Ce serait néanmoins trop simple de penser que l’argent peut suffire. Sans stratégie il serait gaspillé. Il faut changer l’École, changer l’Université, changer les institutions de formation. En s’alignant sur les acquis des meilleures expériences pédagogiques en France et dans le monde.

Car de nouvelles pratiques pédagogiques se sont en effet développées depuis longtemps et encore récemment. Par exemple, tant l’État que les écoles privées, tel Montessori, ont adopté une part de pédagogie ouverte dans les écoles maternelles et primaires et Il existe beaucoup d’écoles et de facultés où des renouvellements intéressants se développent en raison notamment d’une nouvelle répartition entre distanciel et présentiel. Un grand nombre de nouveautés sont également apparues dans le domaine de la formation des adultes. Dans le secteur du travail social et médico-social des expériences existent de création de plateforme accessible aux enseignants, formateurs ponctuels et aux étudiants. Enfin les perspectives des innovations pédagogiques avec le numérique sont d’ores et déjà stupéfiantes (e-learning, design thinking, vidéo games, jeux sérieux, l’utilisation de plusieurs langues pour enseigner : le Collège Sévigné à Paris enseigne, par exemple les mathématiques, en français et en anglais, avec selon la discipline et la langue une méthode pédagogique spécifique au pays.  D’autres techniques comme le co-design, SPOC, MOOC, Learning expedition  prolifèrent. ET surtout une kyrielle de professeurs et d’enseignants innovent et s’engagent.

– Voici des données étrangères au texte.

(** * Annual performance pipeline (pages/2_Annual_Performance.py)

    A shallow embedding of the year partitioning, fill, normalisation,
    calendar re-indexing, summary and chart-trace construction of the
    annual performance page, with the properties of its specification.

    Conventions.
    - Close prices are binary64 numbers, modelled bit-exactly with the
      standard library's [spec_float] operations at precision 53 and
      maximal exponent 1024.  A missing close is the NaN of the column.
    - The index of the price frame holds calendar dates (daily bars).
    - A pandas Series is a list of (label, value) rows; a dict keyed by
      year is a [gmap Z]; a dict whose key order is read back is an
      insertion-ordered association list.
    - Python exceptions are explicit outcomes. *)

From Stdlib Require Import ZArith List Bool Lia String Sorted.
From Stdlib Require Import Floats.SpecFloat.
From stdpp Require Import base option list gmap.
Import ListNotations.

Local Open Scope Z_scope.

(* ------------------------------------------------------------------ *)
(** ** Outcomes of a Python computation *)

Inductive exn : Type := KeyError | IndexError | ValueError.

(** [Stuck] marks the one step this development gives no semantics to:
    a label lookup [.loc] that matches several rows and so yields a
    sub-series instead of a scalar. *)
Inductive outcome (A : Type) : Type :=
  | Ok (a : A)
  | Raise (e : exn)
  | Stuck.

Arguments Ok {A} a.
Arguments Raise {A} e.
Arguments Stuck {A}.

#[global] Instance outcome_ret : MRet outcome := fun A a => Ok a.

#[global] Instance outcome_bind : MBind outcome := fun A B f m =>
  match m with
  | Ok a => f a
  | Raise e => Raise e
  | Stuck => Stuck
  end.

(** [for x in l: acc = f acc x], stopping at the first exception. *)
Fixpoint for_each {A S : Type} (f : S -> A -> outcome S) (l : list A) (acc : S)
  : outcome S :=
  match l with
  | [] => Ok acc
  | x :: r => acc' ← f acc x; for_each f r acc'
  end.

(** A list comprehension whose element expression may raise. *)
Fixpoint comprehension {A B : Type} (f : A -> outcome B) (l : list A)
  : outcome (list B) :=
  match l with
  | [] => Ok []
  | x :: r => y ← f x; ys ← comprehension f r; Ok (y :: ys)
  end.

(* ------------------------------------------------------------------ *)
(** ** Calendar dates *)

Record Timestamp : Type := mkTimestamp { year : Z; month : Z; day : Z }.

#[global] Instance Timestamp_eq_dec : EqDecision Timestamp.
Proof. solve_decision. Defined.

Definition is_leap (y : Z) : bool :=
  (y mod 4 =? 0) && (negb (y mod 100 =? 0) || (y mod 400 =? 0)).

Definition days_in_month (y m : Z) : Z :=
  if m =? 2 then (if is_leap y then 29 else 28)
  else if (m =? 4) || (m =? 6) || (m =? 9) || (m =? 11) then 30
  else 31.

(** The dates a [pd.Timestamp] can hold (whole years of its range). *)
Definition valid_ymd (y m d : Z) : bool :=
  (1677 <? y) && (y <? 2262) &&
  (1 <=? m) && (m <=? 12) &&
  (1 <=? d) && (d <=? days_in_month y m).

Definition valid_date (t : Timestamp) : bool :=
  valid_ymd (year t) (month t) (day t).

(** [pd.Timestamp(y, m, d)]: raises ValueError on a date that does not
    exist. *)
Definition Timestamp_new (y m d : Z) : outcome Timestamp :=
  if valid_ymd y m d then Ok (mkTimestamp y m d) else Raise ValueError.

(** Chronological order. *)
Definition Timestamp_ltb (a b : Timestamp) : bool :=
  (year a <? year b)
  || ((year a =? year b)
      && ((month a <? month b)
          || ((month a =? month b) && (day a <? day b)))).

Definition Timestamp_lt (a b : Timestamp) : Prop := Timestamp_ltb a b = true.
(* ===== verification/_CoqProject ===== *)
-Q . S2P
Prelude.v
Float64.v
Message.v
Reassembly.v
Cache.v
Replay.v
AntiFlood.v
Scoring.v
Gossip.v
Sync.v
Identity.v
Router.v
Transport.v
Mesh.v
SimNet.v
Failover.v
Sha256.v
GF256.v
Matrix.v
Cauchy.v
Chunk.v
GoStr.v
ChunkReasm.v
LedgerEvent.v
LedgerKinds.v
Ledger.v
LedgerInv.v
LedgerReach.v
LedgerPrune.v
LedgerTrust.v
LedgerSnap.v
LedgerSync.v
LedgerSyncSpec.v
LedgerAgree.v
LedgerExamples.v
RelayTypes.v
RelayMailbox.v
RelayServer.v
RelayPoller.v
RelaySender.v
RelayExamples.v
Trust.v
TrustSpec.v
Profile.v
ProfileSpec.v
Bundle.v
BundleSpec.v
Import.v
ImportSpec.v
BundleExamples.v
Community.v
CommunitySpec.v
Persona.v
PersonaSpec.v
CommunityService.v
CommunityServiceSpec.v
DeviceLink.v
ChatCodec.v
DeviceLinkSpec.v
CommunityExamples.v
SyncWire.v
SyncSched.v
SyncSchedSpec.v
SyncSecurity.v
SyncSecuritySpec.v
SyncService.v
Messaging.v
SyncRelay.v
SyncServiceSpec.v
SyncRelaySpec.v
SyncPrim.v
SyncPrimSpec.v
SyncExamples.v
Chat.v
ChatSpec.v
ChatServiceSpec.v
ChatDelivery.v
ChatExamples.v
(* ===== verification/Prelude.v ===== *)
(** * SunLionet: a verification development of the Go agent

    SunLionet is an offline-first agent.  It carries messages over a store-and-forward mesh
    of short-range radios, distributes configuration bundles as erasure-coded text chunks,
    keeps a signed, replicated ledger of events, and switches between proxy cores behind a
    kill switch.  This library translates the parts that carry this logic into executable
    definitions, named as in the source, and proves what makes them correct.  Paths below
    are relative to src/.

    ** The parts and how they interact

    - The proximity mesh.  A node ([core/mesh], [core/proximity]) receives chunk frames from
      its radios.  The router charges them to token buckets (anti-flood guard), scores the
      neighbour (relay scoring), reassembles messages, checks their identifier, drops what
      the replay filter has seen, caches and delivers the rest, and forwards it after a
      delay with a probability that the gossip controller asks of the routing engine.
      Inventory and want frames repair partitions.  The frames go out over a fused
      transport, which chooses among BLE, Wi-Fi and LoRa by a profile the mesh policy sets.
    - The bundle chunks ([pkg/bundle/chunk_engine.go]).  A payload is cut into data shards,
      extended by parity shards over GF(256), checksummed with SHA-256 and collected again
      under a byte limit.
    - The ledger ([pkg/ledger]).  Events are signed, content-addressed and refer to parents
      and to their author's previous event.  A ledger stores valid events, detects two
      events under one author and number, compromises their keys, signs witness events of
      its own, confirms an event once the witness weight reaches a threshold, forgets old
      events by policy, saves and loads snapshots, and exchanges events with peers.
    - Proxy core failover ([pkg/proxycore]).  A switch engages the kill switch, tries the
      candidates in turn and releases the kill switch for a healthy one only.
    - The message relay ([pkg/relay]).  Clients push envelopes into mailboxes, with a proof of
      work the server may ask for, poll them and acknowledge what they have handled; a
      shaper delays and batches pushes.
    - Trust, profiles and bundles ([pkg/importctl], [pkg/profile], [pkg/bundle]).  Root keys
      sign update blocks that add, retire and revoke the signers of bundles; profiles are
      normalised before they are distributed; a bundle of profiles and templates is signed
      and sealed, verified, checked against replays and merged into the stores.
    - Communities ([pkg/community]).  Members join on an invite, a request and an approval,
      each signed; a registry applies these and revocations; a service keeps a user's own
      state of them.
    - Identities ([pkg/identity]).  Personas, devices, prekeys and the mailboxes that rotate
      with time; devices are linked to a persona by a certificate in a sealed bundle.
    - The synchronisation of ledgers ([pkg/ledgersync], [pkg/messaging]).  Peers exchange heads,
      inventories, wants and events in padded messages; what comes in is limited, judged by a
      layer of trust, queued by priority and applied in turns; events also travel as sealed
      envelopes over relays, wrapped for several hops.
    - Messaging between users ([pkg/chat]).  Texts, groups with roles, and community posts are
      signed payloads in envelopes sealed for a contact's prekey; a service keeps contacts,
      conversations and messages, sends over a relay and takes in what a relay delivers.

    ** Files

    Shared.
    - Prelude: results of fallible functions ([res]), machine integers, wall-clock times,
      bytes and big-endian integers, lists, maps, tactics and the hint database.
    - Float64: Go's float64 on primitive floats: conversions, signs, comparisons.
    - GoStr: strings.TrimSpace, unpadded base64, JSON strings, decimal numbers; SHA-256 of a
      string.  Sha256: FIPS 180-4.

    The mesh.
    - Message: message_router/message.go, wire.go, chunking.go.  Reassembly: reassembly.go.
      Cache: cache_manager, with its linked list of handles.  Replay: replay_protection,
      behind the class [ReplayFilter].  AntiFlood: anti_flood_guard.  Scoring:
      relay_scoring.  Gossip: routing_engine and gossip_controller, behind the class of
      neighbour scorers.  Sync: partition_sync.  Identity: identity_manager.
    - Router: router.go.  A handler is an [act] on the router's state that also yields the
      frames broadcast, messages delivered and timers armed, in order; the select loop of
      Run is [router_step] over the events a node can see.
    - Transport: transport_selector and transport_manager over the class [Transport].
      Mesh: security/policy.go, mesh_controller, multipath_router/hybrid_node.go.
      SimNet: bridge_node_logic/simnet.go and experimental/lora (radio and queue).

    The proxy core.
    - Failover: failover.go and core_interface.go over the class [World], whose laws say
      what the kill switch does.

    The chunks.
    - GF256, Matrix, Cauchy: the arithmetic, Gauss-Jordan inversion, and why the parity rows
      are independent.  Chunk: encoding, format and reconstruction.  ChunkReasm: the
      collector, and chunks as lines of text.

    The ledger.
    - LedgerEvent: types.go, canonical.go.  LedgerKinds: kinds.go, policy.go.  Ledger:
      ledger.go and mvp_api.go, every operation.  LedgerSync: sync.go.
    - Properties: LedgerInv and LedgerReach (what any sequence of operations keeps),
      LedgerPrune, LedgerTrust, LedgerSnap, LedgerSyncSpec, LedgerAgree; LedgerExamples
      applies them to concrete ledgers with a simple signature scheme.

    The relay.
    - RelayTypes: types.go and the nonce search of http_client.go.  RelayMailbox: memory.go,
      with the turns of a long poll.  RelayServer: http_server.go over the class [Relay].
      RelayPoller: relay.go.  RelaySender: sender.go.  RelayExamples: concrete runs.

    Trust and profiles.
    - Trust: revocation.go; TrustSpec: its properties.  Profile: profile.go, normalize.go;
      ProfileSpec: the normal form.
    - Bundle: pkg/bundle (bundle.go, canonical.go, crypto.go, verify.go), over the classes of
      Ed25519, age, templates and JSON decoders; BundleSpec: what verification guarantees and
      that what is made verifies.  Import: import.go, its replay
      tables and its merge into the class [Stores]; ImportSpec: histories of parsing and
      storing.  BundleExamples: concrete trust states, profiles, bundles and imports.

    Communities and identities.
    - Community: invites.go, membership.go.  CommunitySpec: signatures, histories of the
      registry, joining.  Persona: pkg/identity (types.go, prekey.go, device.go);
      PersonaSpec: valid states, prekeys, mailboxes.  CommunityService: types.go, service.go and the checks of store.go over the class
      [CommunityFile]; CommunityServiceSpec: its invariant and the whole way of joining.
      CommunityExamples: concrete keys, statements and runs, a linked device.
    - DeviceLink: offer.go, the certificates of device.go, device_link.go.  DeviceLinkSpec:
      what a persona signs, links from end to end, what they do to the state.

    The synchronisation of ledgers (pkg/ledgersync).
    - SyncWire: the messages, options, padding and shuffling of service.go, with the policy of
      security.go, and what padding keeps.  SyncSched: the priority scheduler; SyncSchedSpec: its
      histories.  SyncSecurity: security.go, one function per observation; SyncSecuritySpec:
      histories of observations in the order of time.  SyncService: the service with its
      handlers; a panic is [None], what it sends comes with the result.  SyncRelay: the part over
      relays, the class [RelayOps]; Messaging: pkg/messaging.  SyncServiceSpec and SyncRelaySpec:
      the service over the ledger of the other files.  SyncPrim: primitives.go; SyncPrimSpec: one
      exchange.  SyncExamples: concrete peers and runs.

    Messaging between users (pkg/chat).
    - ChatCodec: codec.go, with the compaction of a raw JSON body.  Chat: types.go, service.go and
      the checks of store.go over the classes [ChatFile] and [RelayOps]; an operation takes and
      returns state, file and relay.  ChatSpec: every operation is a sequence of [edit]s and a
      save.  ChatServiceSpec: histories of calls and restarts.  ChatDelivery: a text from one
      service to another.  ChatExamples: concrete payloads and runs.

    ** What the theorems show

    - Routing: a node delivers a message once per replay horizon ([at_most_once_delivery]),
      everything it delivers or sends passed the checks ([node_outputs_allowed]), refused
      frames change nothing but their sender's statistics; reassembly in any order of
      frames; the cache refines a bounded list; buckets are never overdrawn; quarantine
      needs abuse; stealth mode uses BLE only.
    - Chunks: any sufficient set of chunks gives the payload back, up to 129 data shards,
      and the sets that do not beyond that; the collector delivers with the completing chunk
      and keeps its limit.
    - Ledger: the well-formedness of every reachable ledger, authenticity and
      non-equivocation of what it stores, confirmation exactly by uncompromised weight,
      report of equivocations, what pruning and retention keep, snapshot round trips,
      bounded and terminating queries, plans and messages, the agreement of the optimised
      application with the plain one; and the cases where these fail (names not bound to
      keys, indexes lost by pruning, a child stored before its predecessor).
    - Failover: the kill switch opens only for a healthy running core.
    - Trust, bundles and imports: accepted trust blocks are endorsed, revocations win and
      last; a bundle that verifies is signed and its payload sound; what is handed out is
      authentic, unrevoked and new; imports keep one owner per profile and endpoint; and a
      failed import that blocks its own retry, blocks without signatures.
    - Communities: signatures bind statements; members asked to join; limits and rates of
      joins; bans hold, and what lifts them; a service's state stays valid while who invites has
      a private key that belongs to the public one; an invited user joins.
    - Identities: no signature of a persona stands for two of what it signs: invites, requests,
      approvals, revocations, certificates, offers, link envelopes, chat payloads and events;
      a saved state can be loaded later; mailboxes rotate on time; what a sealed link gives
      was signed by the persona it brings, and a device that asks is linked; but a package
      is not bound to its certificate, and linking an unknown device spoils the state.
    - Relay: a pull hands out what is pending, an acknowledged message is gone, a long poll
      ends, what a server stores was authorized and paid for, the poller acknowledges only
      what was handled, the shaper keeps order; and a closed shaper leaves callers waiting.
    - Synchronisation: the ledger behind the service stays well-formed and authentic whatever
      comes in; a want is answered with events that may go out; nothing that comes in makes a
      service without an observer panic;
      one exchange with room brings all the peer has;
      queues, traffic and selections keep their limits; what waits is served; padding and
      layers come off again.  And what goes wrong: an evicted peer stays charged, peers that are
      idle or in step are taken for attackers, a huge event number stops a service with an
      observer, a full batch never fits a relay behind a hop.
    - Messaging: the state stays consistent and what is stored loads again; a text reported as
      sent is opened, verified and kept by the receiver; what is delivered again is not kept again;
      what a payload does to roles is determined by who is said to have sent it, also where the
      signature does not verify; and a payload about a group without an identifier keeps the
      service from ever saving again.

    ** Conventions, bounds and fuel

    - A Go integer is a [Z]; wrap-around is written where the code can reach it (counters of
      the scorer, uint16 and uint32 fields of frames, uint64 event numbers).  A [time.Time]
      is its count of nanoseconds since 1970, [zeroTime] the one of the zero value.
    - A map whose iteration order can matter is read through a parameter [range] or [perm]
      with the law that it lists the map's keys; goroutines that run in any order are a
      parameter [finish] that permutes; the clock and random draws are arguments.
    - Fuel appears where the code loops on data: multiplication, powers and inverse in
      GF(256) (8 bits, 255 powers), trimming of strings (their length), decimal digits (40,
      more than any 64-bit number has), ranges of author events (the range's length plus two
      rounds).  Each has a lemma that the fuel is enough, or states that the loop ends.

    ** Parameters

    BLAKE2s, X25519, HKDF, XChaCha20-Poly1305, age, text/template and Ed25519 (of which the proofs use that a verifying signature has 64
    bytes where the code checks lengths); the JSON decoding of event payloads; map iteration
    and worker orders; clock and random source; the proxy cores and the operating system's
    kill switch.  SHA-256, base64 and the JSON encodings are computed.

    ** Not modelled

    Files and their encryption (ledger/store.go, the file-backed relay, the encryption of the chat store,
    profile, template, replay, community and identity stores), HTTP servers and clients, process supervision of
    sing-box, flags, telemetry and the Android and web parts: input and output around the
    components above.  Receiving goroutines of the fused transport are represented by the
    event sequences of the router.

    ** Plan

    Next: device synchronisation (pkg/devsync), the policy engine, the relay on files. *)

From stdpp Require Export base numbers option list gmap strings sorting.
From Stdlib Require Export ZArith Lia Permutation.
From Stdlib Require Import Zwf.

Mais le plus important désormais c’est le passage à l’échelle avec le souci primordial de créer une école égalitaire.

Sans doute serait-il également nécessaire de retrouver l’esprit de l’Université (UNIVERSAS) ouverte à tous dans la perspective d’ouvrir les savoirs et la culture à tous, y compris naturellement la culture scientifique et technique. Ceci tout en offrant à côté des segments d’enseignements spécialisés indispensables à l’économie et aux entreprises. Nous devons alors bien discerner les nécessités réelles des entreprises de demain et les risques croissants de l’hyperspécialisation des formations.

 

A l’évidence la refondation de l’école maternelle et primaire s’impose. A cet égard la seule façon de dépasser les anciens clivages idéologiques nous oblige à nous mettre d’accord sur les facultés indispensables à acquérir pour nos enfants et de nous projeter dans le monde de demain dans lequel ils vivront. Une bonne santé physique et mentale exige que le sport, la qualité de l’alimentation et les arts soient aux premières loges. Nos enfants, filles et garçons, devront être éduqués en lien avec leur famille, au respect de l’autre, au travail coopératif, à la compréhension de la vie sociale, à l’acceptation de l’altérité. Une préparation au risque et à l’imprévu en renforçant ainsi leur sécurité ontologique et leur confiance en eux et aux autres. On cessera d’opposer autorité et épanouissement individuel de l’enfant. On ne confondra pas la discipline de la pensée, de l’effort et de l’action avec l’autoritarisme. On encouragera à la curiosité et à l’ouverture d’esprit, l’esprit de critique.

Naturellement les enseignants et professeurs sont les acteurs clés de cette révolution culturelle et ils devront également l’être en ce qui concerne leur propre formation. Il existe déjà – nous l’avons écrit – plein d’initiatives heureuses où puiser.

Cet élan nouveau doit pouvoir bénéficier d’une continuation dans le développement de la fonction pédagogique des médias. A l’opposé de la doctrine du « cerveau disponible » ou de celle de l’infobésité, la profession doit pouvoir se remettre en question à l’instar déjà de beaucoup de journalistes et professionnels des médias qui ont pris conscience de la situation délétère présente. Les actionnaires de ces entreprises de communication devraient quant à eux réfléchir à deux fois pour savoir si à poursuivre sur la voie actuelle leurs intérêts de très court terme, ils ne sont pas en contradiction avec ceux de moyen et long terme. Pour être plus clair, nous pouvons parier sur le fait que l’économie de demain aura davantage besoin de personnes émancipées et créatives que de personnalités formatées et de culture et d’intelligence limitées, voire soumises au dictat d’actionnaires immergés dans la vision de court terme.

Le monde de demain se fabrique maintenant en ayant en tête l’idée d’une France et d’une Europe libres.